As is practically tradition for major cellphone companies, AT&T is announcing an overhaul of its unlimited plans today, replacing the two plans it previously offered (AT&T Unlimited &More and Unlimited &More Premium) with a trio of new plans that are all similar yet subtly different. Here’s what’s new and how it compares to the company’s now-defunct plans:
- AT&T Unlimited Starter: Replacing the AT&T Unlimited &More plan as AT&T’s cheapest plan, Unlimited Starter costs just $65 per month for a single line or $35 per month for four lines. It’s AT&T’s most basic “unlimited” service. You’ll get unlimited calls, texts, and data, with the catch that AT&T can throttle you whenever it decides that the network is too congested. Unlike the other plans, there’s no guaranteed pool of data before deprioritizing starts. You’re also limited to SD-quality video, and there’s no option to share your internet by using your phone as a mobile hot spot. You do get unlimited data in Canada and Mexico, though. Unlike the old plan, there’s no longer any free AT&T WatchTV live TV service included.
- AT&T Unlimited Extra: At $75 per month for a single line or $40 per line for four lines, Unlimited Extra sits near the price point of the old Unlimited &More plan (which cost $70 per month for a single line and $40 per month for four lines). But its perks are more akin to AT&T’s more premium unlimited options. There’s now a 50GB pool of guaranteed high-speed data before AT&T will deprioritize your internet and up to 15GB of LTE data for mobile hot spots per line. Video is still limited to SD, and there’s no free HBO or AT&T WatchTV included.
- AT&T Unlimited Elite: AT&T’s priciest plan, which starts at $85 per month for a single line or as low as $50 per month on a family plan of four. It’s most similar to the previous Unlimited &More Premium plan (which cost $80 for a single line or $48 per line on a family plan of four). It offers some improvements over the old plan: there’s now 30GB of mobile hot spot data per line instead of 15GB, and it has a 100GB cap before AT&T will start deprioritizing your data (compared to 22GB before). But there are a few downsides, too: instead of allowing customers to choose between a variety of entertainment options (like Spotify Premium Showtime, Starz, or Cinemax), the new Unlimited Elite plan only offers a free subscription to HBO. Like the other plans, there’s no longer a free AT&T WatchTV service.

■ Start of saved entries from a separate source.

(** * comfyui-api: a shallow embedding of the ComfyUI client

    The development follows the three source files:
    - [utils.py]        : configuration helpers, the two node patchers,
                          the S3 upload helper, artifact retrieval;
    - [comfy_client.py] : [ComfyUIClient] (submit, poll, fetch, save);
    - [main.py]         : the pipeline and the top-level handler.

    Python values that come from JSON are modelled by the type [json];
    a [dict] is an association list in insertion order.  Effects (HTTP,
    clock, logging, file system, object store) are threaded through an
    explicit world with a trace of events; exceptions are values. *)

From Stdlib Require Import String Ascii List ZArith NArith Lia Bool.
From Stdlib Require Import DecimalString.
From Stdlib Require QArith_base.
Import ListNotations.

Local Open Scope string_scope.
Local Open Scope Z_scope.

Set Warnings "-register-all".

(* ================================================================= *)
(** ** Python strings *)

Module Str.

(** [c.lower()] on one code unit.  Only ASCII letters matter for the
    literals the program compares against ("negative", "yes", ...):
    no non-ASCII character lower-cases to a string that could complete
    one of those ASCII words. *)
Definition lower_ascii (c : ascii) : ascii :=
  let n := nat_of_ascii c in
  if andb (Nat.leb 65 n) (Nat.leb n 90) then ascii_of_nat (n + 32) else c.

Fixpoint lower (s : string) : string :=
  match s with
  | EmptyString => EmptyString
  | String c t => String (lower_ascii c) (lower t)
  end.

(** [needle in hay] for two strings. *)
Fixpoint contains (needle hay : string) : bool :=
  if String.prefix needle hay then true
  else match hay with
       | EmptyString => false
       | String _ t => contains needle t
       end.

Definition starts_with (p s : string) : bool := String.prefix p s.

Fixpoint ends_with_char (c : ascii) (s : string) : bool :=
  match s with
  | EmptyString => false
  | String d EmptyString => Ascii.eqb c d
  | String _ t => ends_with_char c t
  end.

(** [str(n)] for a non-negative index and for an integer. *)
Definition of_nat (n : nat) : string := NilEmpty.string_of_uint (Nat.to_uint n).
Definition of_Z (z : Z) : string := NilZero.string_of_int (Z.to_int z).

(** [str(x)] where [x] is a string or [None]. *)
Definition of_opt (o : option string) : string :=
  match o with Some s => s | None => "None" end.

Fixpoint mem (s : string) (l : list string) : bool :=
  match l with
  | [] => false
  | x :: r => if String.eqb s x then true else mem s r
  end.

End Str.

(** Raw bytes ([bytes] objects) are byte strings. *)
Definition bytes := string.

(* ================================================================= *)
(** ** JSON values and Python containers *)

Inductive json : Type :=
| JNull
| JBool (b : bool)
| JInt (n : Z)
| JFloat (q : QArith_base.Q)
| JStr (s : string)
| JList (l : list json)
| JDict (d : list (string * json)).

(** A [dict] with string keys, in insertion order. *)
Definition pydict (V : Type) := list (string * V).

Module Dict.
Section Ops.
Context {V : Type}.

(** [d.get(k)] / lookup of [d[k]]. *)
Fixpoint get (d : pydict V) (k : string) : option V :=
  match d with
  | [] => None
  | (k', v) :: r => if String.eqb k k' then Some v else get r k
  end.

(** [k in d]. *)
Definition has (d : pydict V) (k : string) : bool :=
  match get d k with Some _ => true | None => false end.

(** [d[k] = v]: an existing key keeps its position, a new key goes last. *)
Fixpoint set (d : pydict V) (k : string) (v : V) : pydict V :=
  match d with
  | [] => [(k, v)]
  | (k', v') :: r =>
      if String.eqb k k' then (k', v) :: r else (k', v') :: set r k v
  end.

Definition keys (d : pydict V) : list string := map fst d.

End Ops.
End Dict.

Module Py.

(** Truth value of a JSON-born Python object. *)
Definition truthy (v : json) : bool :=
  match v with
  | JNull => false
  | JBool b => b
  | JInt n => negb (n =? 0)
  | JFloat q => negb (QArith_base.Qnum q =? 0)
  | JStr s => negb (String.eqb s "")
  | JList l => match l with [] => false | _ => true end
  | JDict d => match d with [] => false | _ => true end
  end.

(** [v == s] for a string literal [s]. *)
Definition eq_str (v : json) (s : string) : bool :=
  match v with JStr t => String.eqb t s | _ => false end.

AT&T is also quick to note that any of its US customers who also subscribe to HBO — whether that be through a paid subscription or as a free perk of a current (or “future”) unlimited plan — will also get access to the upcoming HBO Max service (which usually costs $14.99 per month) when it launches in May 2020.
The new AT&T Unlimited Starter and AT&T Unlimited Extra plans are set to launch on November 3rd, while the AT&T Unlimited Elite is listed as “coming soon.”